The Iran war and the shifting Gulf dynamics
I have just been as close as I could get to the nerve-centre of the US-Israel war against Iran — the very edge of the Strait of Hormuz. This was in a fishing village called Al Jeer, which is in the northern-most part of the Ras Al Khaimah Emirate, next to the Musandam Peninsula, on Oman’s border with the United Arab Emirates (UAE). The Musandam Peninsula’s cliffs form the south wall of the Strait of Hormuz and, in the words of a mariner who accompanied me, where we stood was “the tip of Hormuz, as near to it as possible”.

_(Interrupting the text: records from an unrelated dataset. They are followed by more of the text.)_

Lemma seq_prefix_det t1 t2 l : seq_prefix t1 l -> seq_prefix t2 l -> seq_expected_inputs t1 = seq_expected_inputs t2 -> t1 = t2.
Proof. intros [H1 _] [H2 _]. destruct t1, t2. simpl in *. by intros ->; subst. Qed.

Lemma consume_deposits_ok v t v' t' l ds : seq_prefix t l ->
  miter (fun d => on_snd (mmap_err (fun _ => EnvInconsistentChunkIo) (consume_input_with (deposit_matches d)))) ds (v, t) = (Ok tt, (v', t')) <->
  v' = v /\ seq_prefix t' (l ++ map PendDeposit ds) /\ seq_expected_inputs t' = seq_expected_inputs t.
Proof.
  revert t l. induction ds as [|d ds IH]; intros t l Hl; simpl.
  { rewrite app_nil_r. unfold mret. split; [by intros [= <- <-]|]. intros (-> & Hp & He). by rewrite (seq_prefix_det _ _ _ Hp Hl He). }
  rewrite (cons_middle (PendDeposit d)), (app_assoc l). pose proof Hl as [Hc [rest He]]. split.
  - intros H. minv. destruct a, st as [v1 t1]. apply on_snd_returns in Hm as [Hm Hv]. simpl in *. subst v1.
    apply mmap_err_returns, consume_input_with_ok in Hm as (x & Hx & Hd & ->). destruct x as [d']. simpl in Hd.
    apply bool_decide_eq_true in Hd. subst d'. rewrite He, Hc, lookup_app_r, Nat.sub_diag in Hx by done.
    destruct rest as [|x rest]; simplify_eq/=. apply (IH _ (l ++ [PendDeposit d])) in H; [done|].
    split; simpl; [rewrite length_app; simpl; lia|]. exists rest. by rewrite He, <- app_assoc.
  - intros (-> & Hp & He').
    assert (seq_prefix (advance_unchecked 1 t) (l ++ [PendDeposit d])) as Hp1 by (by eapply (seq_prefix_split t t' l [PendDeposit d])).
    rewrite (mbind_ok _ _ _ tt (v, advance_unchecked 1 t)); [by apply (IH _ _ Hp1)|].
    apply on_snd_returns. split; [|done]. apply mmap_err_ok, consume_input_with_ok. exists (PendDeposit d). simpl.
    rewrite bool_decide_eq_true_2 by done. split; [|done]. destruct Hp1 as [_ [r Hr]]. simpl in Hr.
    rewrite Hr, Hc, <- app_assoc. by apply list_lookup_middle.
Qed.

Definition evs_with (o : UpdateOutputs) (tip root : Buf32) v : EeVerificationState := evs_set_tip tip root (evs_set_outputs o v).

Lemma process_decoded_transition_ok ct v t v' t' l : seq_prefix t l ->
  process_decoded_transition ct (v, t) = (Ok tt, (v', t')) <->
  ct_parent_exec_blkid ct = evs_cur_verified_exec_blkid v /\ seq_prefix t' (l ++ map PendDeposit (ct_deposits ct)) /\
  seq_expected_inputs t' = seq_expected_inputs t /\ outputs_fit (outputs_app (evs_accumulated_outputs v) (ct_outputs ct)) /\
  v' = evs_with (outputs_app (evs_accumulated_outputs v) (ct_outputs ct)) (ct_tip_exec_blkid ct) (ct_tip_state_root ct) v.
Proof.
  intros Hl. unfold process_decoded_transition. unfold mbind at 1. unfold mreads at 1. simpl.
  destruct (_ =? _) eqn:Hp; simpl; zbool; [|split; [by intros [=]|by intros [? _]]].
  split.
  - intros H. minv. destruct a, a0, st as [v1 t1], st0 as [v2 t2]. apply (consume_deposits_ok _ _ _ _ _ _ Hl) in Hm as (-> & Hp1 & He1).
    apply on_fst_returns in Hm0 as [Hm0 Ht2]. apply on_fst_returns in H as [H Ht']. simpl in *. subst t2 t1.
    apply merge_new_outputs_ok in Hm0 as [Hfit ->]. minv. done.
  - intros (_ & Hp1 & He1 & Hfit & ->).
    rewrite (mbind_ok _ _ _ tt (v, t')) by (by apply (consume_deposits_ok _ _ _ _ _ _ Hl)).
    rewrite (mbind_ok _ _ _ tt (evs_set_outputs (outputs_app (evs_accumulated_outputs v) (ct_outputs ct)) v, t')); [done|].
    apply on_fst_returns. split; [|done]. by apply merge_new_outputs_ok.
Qed.

(** A chunk whose proof verifies and whose claim decodes. *)
Definition chunk_proven (key : PredicateKey) (c : ChunkInput) ct : Prop :=
  verify_claim_witness key (chi_chunk_transition_ssz c) (chi_proof c) = true /\
  chunk_transition_from_ssz_bytes (chi_chunk_transition_ssz c) = Some ct.

Fixpoint linked (tip : Buf32) (cts : list ChunkTransition) : Prop :=
  match cts with
  | [] => True
  | ct :: cts' => ct_parent_exec_blkid ct = tip /\ linked (ct_tip_exec_blkid ct) cts'
  end.

Fixpoint last_tip (tip root : Buf32) (cts : list ChunkTransition) : Buf32 * Buf32 :=
  match cts with [] => (tip, root) | ct :: cts' => last_tip (ct_tip_exec_blkid ct) (ct_tip_state_root ct) cts' end.

Lemma evs_with_same v : evs_with (evs_accumulated_outputs v) (evs_cur_verified_exec_blkid v) (evs_cur_verified_exec_state_root v) v = v.
Proof. by destruct v. Qed.

Lemma verify_chunks_ok chunks v t v' t' l : seq_prefix t l -> outputs_fit (evs_accumulated_outputs v) ->
  miter verify_chunk chunks (v, t) = (Ok tt, (v', t')) <->
  exists cts, Forall2 (chunk_proven (evs_chunk_predicate_key v)) chunks cts /\ linked (evs_cur_verified_exec_blkid v) cts /\
    seq_prefix t' (l ++ map PendDeposit (cts_deposits cts)) /\ seq_expected_inputs t' = seq_expected_inputs t /\
    outputs_fit (outputs_of (evs_accumulated_outputs v) cts) /\
    v' = evs_with (outputs_of (evs_accumulated_outputs v) cts)
           (fst (last_tip (evs_cur_verified_exec_blkid v) (evs_cur_verified_exec_state_root v) cts))
           (snd (last_tip (evs_cur_verified_exec_blkid v) (evs_cur_verified_exec_state_root v) cts)) v.
Proof.
  revert v t l. induction chunks as [|c chunks IH]; intros v t l Hl Hfit; simpl.
  { unfold mret. split.
    - intros [= <- <-]. exists []. simpl. rewrite app_nil_r, evs_with_same. done.
    - intros (cts & Hf & _ & Hp & He & _ & ->). inversion Hf; subst. simpl in *. rewrite app_nil_r in Hp.
      by rewrite evs_with_same, (seq_prefix_det _ _ _ Hp Hl He). }
  split.
  - intros H. minv. destruct a, st as [v1 t1]. unfold verify_chunk in Hm. minv.
    destruct (verify_claim_witness _ _ _) eqn:Hw; simpl in Hm; [|by minv]. minv.
    destruct (chunk_transition_from_ssz_bytes _) as [ct'|] eqn:Hct; simplify_eq/=. rename a into ct.
    apply (process_decoded_transition_ok _ _ _ _ _ _ Hl) in Hm as (Hpar & Hp1 & He1 & Hfit1 & ->).
    apply (IH (evs_with _ _ _ v) _ _ Hp1 Hfit1) in H as (cts & Hf & Hlk & Hp' & He' & Hfit' & ->). simpl in *.
    exists (ct :: cts). unfold cts_deposits. simpl. rewrite map_app, app_assoc.
    split; [by constructor|]. split; [done|]. split; [done|]. split; [congruence|done].
  - intros (cts & Hf & Hlk & Hp & He & Hfit' & ->). inversion Hf as [|? ct ? cts' [Hw Hct] Hf']; subst. simpl in *.
    destruct Hlk as [Hpar Hlk]. unfold cts_deposits in Hp. simpl in Hp. rewrite map_app, app_assoc in Hp.
    pose proof (outputs_of_fit _ _ Hfit') as Hfit1.
    set (t1 := advance_unchecked (length (map PendDeposit (ct_deposits ct))) t).
    assert (seq_prefix t1 (l ++ map PendDeposit (ct_deposits ct))) as Hp1 by (by eapply seq_prefix_split).
    set (v1 := evs_with (outputs_app (evs_accumulated_outputs v) (ct_outputs ct)) (ct_tip_exec_blkid ct) (ct_tip_state_root ct) v).
    rewrite (mbind_ok _ _ _ tt (v1, t1)).
    + apply (IH v1 t1 _ Hp1 Hfit1). by exists cts'.
    + unfold verify_chunk, mbind at 1, mreads at 1. simpl. rewrite Hw. simpl. unfold mbind, mlift. rewrite Hct. simpl.
      by apply (process_decoded_transition_ok _ _ _ _ _ _ Hl).
Qed.
Lemma demo_keys_ok : keys_ok demo_ledger.
Proof.
  intros id acct Hl. assert (Hl' : tbl_map (ol_ledger demo_state) !! id = Some acct) by exact Hl.
  destruct (demo_accounts id acct Hl') as [->| ->]; vm_compute; eexists; reflexivity.
Qed.

Lemma demo_epoch_start : epoch_start demo_ledger demo_parent.
Proof.
  split; [exact demo_da_typed|exact demo_keys_ok|vm_compute; discriminate|vm_compute; repeat split; discriminate|
          vm_compute; reflexivity|split; vm_compute; reflexivity|vm_compute; reflexivity].
Qed.

Lemma demo_block_txs2 : block_txs demo_body2 = [].
Proof. vm_compute. reflexivity. Qed.

Lemma demo_blocks_typed : Forall block_typed ([demo_block1] ++ [demo_block2]).
Proof.
  cbn [app]. unfold block_typed, demo_block1, demo_block2.
  constructor; [|constructor; [|constructor]]; cbn [blk_header blk_body].
  - split; [exact demo_header1_bounded|exact demo_block_txs1_bounded].
  - split; [exact demo_header2_bounded|]. rewrite demo_block_txs2. constructor.
Qed.

Lemma demo_blocks_canonical : Forall block_canonical ([demo_block1] ++ [demo_block2]).
Proof. repeat constructor; vm_compute; first [reflexivity|eexists; reflexivity]. Qed.

Lemma demo_epoch_blocks : epoch_blocks [demo_block1] demo_block2.
Proof. split; [repeat constructor; vm_compute; reflexivity|vm_compute; reflexivity]. Qed.

Lemma demo_collected : collect_epoch_blocks 5 demo_summary demo_store = Some (Ok ([demo_block1] ++ [demo_block2])).
Proof. vm_compute. reflexivity. Qed.

Lemma demo_parent_stored : get_block_header demo_store (esm_prev_terminal demo_summary) = Ok (Some demo_parent).
Proof. vm_compute. reflexivity. Qed.

Lemma demo_state_stored : get_ol_state demo_store (esm_prev_terminal demo_summary) = Ok (Some demo_state).
Proof. vm_compute. reflexivity. Qed.

Lemma checkpoint_provable_witness :
  process_ol_stf_core demo_state ([demo_block1] ++ [demo_block2]) demo_parent demo_blob demo_bridge
    = Ok (E := WorkerError) (epoch_claim ([demo_block1] ++ [demo_block2]) demo_parent demo_header2 demo_blob demo_logs1).
Proof.
  exact (proj2 (proj2 (checkpoint_provable 5 demo_store demo_summary demo_bridge [demo_block1] demo_block2 demo_parent demo_state
    demo_mem demo_mem2 demo_ledger demo_logs1 demo_blob demo_logs1 demo_header2
    demo_collected demo_parent_stored demo_state_stored demo_mem_new' demo_refines demo_epoch_start demo_epoch_blocks
    demo_blocks_typed demo_blocks_canonical demo_batch_mem demo_replayed))).
Defined.

Definition demo_claim : CheckpointClaim :=
  match process_ol_stf_core (E := WorkerError) demo_state [demo_block1; demo_block2] demo_parent demo_blob demo_bridge with
  | Ok claim => claim
  | _ => []
  end.

Lemma demo_provable : Forall provable_block [demo_block1; demo_block2].
Proof.
  unfold provable_block, demo_block1, demo_block2. constructor; [|constructor; [|constructor]]; cbn [blk_header blk_body].
  - split; [exact demo_header1_bounded|split; [vm_compute; discriminate|vm_compute; eexists; reflexivity]].
  - split; [exact demo_header2_bounded|split; [vm_compute; discriminate|vm_compute; eexists; reflexivity]].
Qed.

Lemma demo_claimed :
  process_ol_stf_core (E := WorkerError) demo_state [demo_block1; demo_block2] demo_parent demo_blob demo_bridge = Ok demo_claim.
Proof. vm_compute. reflexivity. Qed.

Lemma proof_program_sound_witness :
  exists final logs, last [demo_block1; demo_block2] = Some final /\
    demo_claim = epoch_claim [demo_block1; demo_block2] demo_parent (blk_header final) demo_blob logs.
Proof.
  destruct (proof_program_sound demo_state [demo_block1; demo_block2] demo_parent demo_blob demo_bridge demo_claim)
    as (m & final & logs & m' & p & t & _ & _ & _ & H1 & _ & _ & _ & _ & _ & _ & _ & H2).
  - exact (eps_bounded _ _ demo_epoch_start).
  - exact demo_provable.
  - exact demo_claimed.
  - exists final, logs. split; [exact H1|exact H2].
Defined.

(** ** The service *)

Definition demo_service : OLCheckpointServiceState ToyStore := initialize (OLCheckpointServiceState_new demo_store).

Lemma demo_built : build_checkpoint_payload demo_commitment demo_summary demo_store = Ok (
  (1, 11, demo_terminal), (demo_blob, map (fun l => (log_account_serial l, log_payload l)) demo_logs1,
     terminal_complement demo_header2), []).
Proof. vm_compute. reflexivity. Qed.

Lemma demo_ready : ready (ocs_ctx demo_service) 1.
Proof.
  exists demo_commitment, demo_summary. split; [vm_compute; reflexivity..|exists None; vm_compute; reflexivity|].
  eexists. exact demo_built.
Qed.

Lemma process_input_catches_up_witness :
  exists s', process_input (Some demo_commitment) demo_service = (Ok tt, s') /\
    checkpointed (ocs_ctx s') 1 /\ ocs_last_processed_epoch s' = Some 1.
Proof.
  destruct (process_input_catches_up demo_commitment demo_service 1) as (s' & H1 & H2 & H3 & _).
  - vm_compute. reflexivity.
  - vm_compute. reflexivity.
  - intros n Hn. assert (start_epoch demo_service = 1) as Hs by (vm_compute; reflexivity). rewrite Hs in Hn.
    assert (n = 1) as -> by lia. exact demo_ready.
  - exists s'. assert (start_epoch demo_service = 1) as Hs by (vm_compute; reflexivity). rewrite Hs in H2, H3.
    split; [exact H1|]. split; [apply H2; lia|apply H3; lia].
Defined.

(** A summary has been announced for epoch 2, but its commitment is missing. *)
Definition demo_store_ahead : ToyStore := {|
  ts_summarized := Some 2; ts_commitments := ts_commitments demo_store; ts_summaries := ts_summaries demo_store;
  ts_payloads := []; ts_blocks := ts_blocks demo_store; ts_states := ts_states demo_store |}.
Definition demo_service_ahead : OLCheckpointServiceState ToyStore :=
  initialize (OLCheckpointServiceState_new demo_store_ahead).

Lemma demo_built_ahead : exists p, build_checkpoint_payload demo_commitment demo_summary (ocs_ctx demo_service_ahead) = Ok p.
Proof. vm_compute. eexists. reflexivity. Qed.
(* ===== verification/FcmWitnesses.v ===== *)
(** * A concrete node for the fork choice manager, and witnesses

    A storage made of lists whose execution runs the state transition function
    on the state of the parent, with proofs that it satisfies the laws the
    manager relies on; the theorems about tracker, tip updates and fork choice,
    applied to it. *)

From S2P Require Import Prelude Identifiers ChainTypes Externals Bridge OLState StateAccessor MemoryLayer.
From S2P Require Import StfContext StfBlock Genesis Tracker TrackerFinal TipUpdate ForkChoice ForkChoiceSpec.
From S2P Require Import ForkChoiceInit Concrete ConcreteDa Witnesses DaWitnesses.

#[export] Instance toy_fcm_ext : FcmExt := {
  predicate_id k := k;
  predicate_type_u8 t := match t with NeverAccept => 0 | AlwaysAccept => 1 | Bip340Schnorr => 10 | Sp1Groth16 => 20 end;
  predicate_type_try_from n :=
    if n =? 0 then Some NeverAccept else if n =? 1 then Some AlwaysAccept
    else if n =? 10 then Some Bip340Schnorr else if n =? 20 then Some Sp1Groth16 else None;
  condition_as_buf32 k := Some k;
  verify_schnorr_sig sig msg key := sig =? msg + key;
  epoch_null := {| ec_epoch := 0; ec_last_slot := 0; ec_last_blkid := buf32_zero |};
  epoch_is_null e := ec_last_blkid e =? buf32_zero;
}.

(** The canonical index is the list of its suffix replacements, the last first. *)
Record ToyNode := {
  tn_bridge : BridgeParams;
  tn_blocks : list OLBlock;
  tn_states : list (OLBlockCommitment * OLState);
  tn_status : list (OLBlockId * BlockStatus);
  tn_canon : list (Slot * list OLBlockId);
  tn_final : option EpochCommitment;
}.

Fixpoint block_with (id : OLBlockId) (l : list OLBlock) : option OLBlock :=
  match l with
  | [] => None
  | b :: l' => if compute_blkid (blk_header b) =? id then Some b else block_with id l'
  end.

Fixpoint canon_at (l : list (Slot * list OLBlockId)) (slot : Slot) : option OLBlockCommitment :=
  match l with
  | [] => None
  | (start, ids) :: l' =>
      if slot <? start then canon_at l' slot
      else (fun id => {| obc_slot := slot; obc_blkid := id |}) <$> ids !! Z.to_nat (slot - start)
  end.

We were tens of kilometres from Hormuz Island. Right in front of me, visible to the naked eye, was a line of ships stacked up along the horizon, stranded like thousands of others in the Persian Gulf. I also travelled and stayed at the eastern coast of the UAE in Fujairah and Dibba, no more than 70 nautical miles from the Strait of Hormuz.
“This is the lifeline of the world,” captain Pradeep Singh, a leading businessman with Master Mariner certification, said to me as we walked through the jagged sand of the shoreline. We were the only people there for miles on end. “And anyone thinking this is a regional conflict, think again, this is now a global war,” he said grimly, pointing out that the stranded seafarers ducking missiles and drones were no less than war heroes.
At the time of writing, US President Donald Trump had extended the US’s pause on direct attacks on........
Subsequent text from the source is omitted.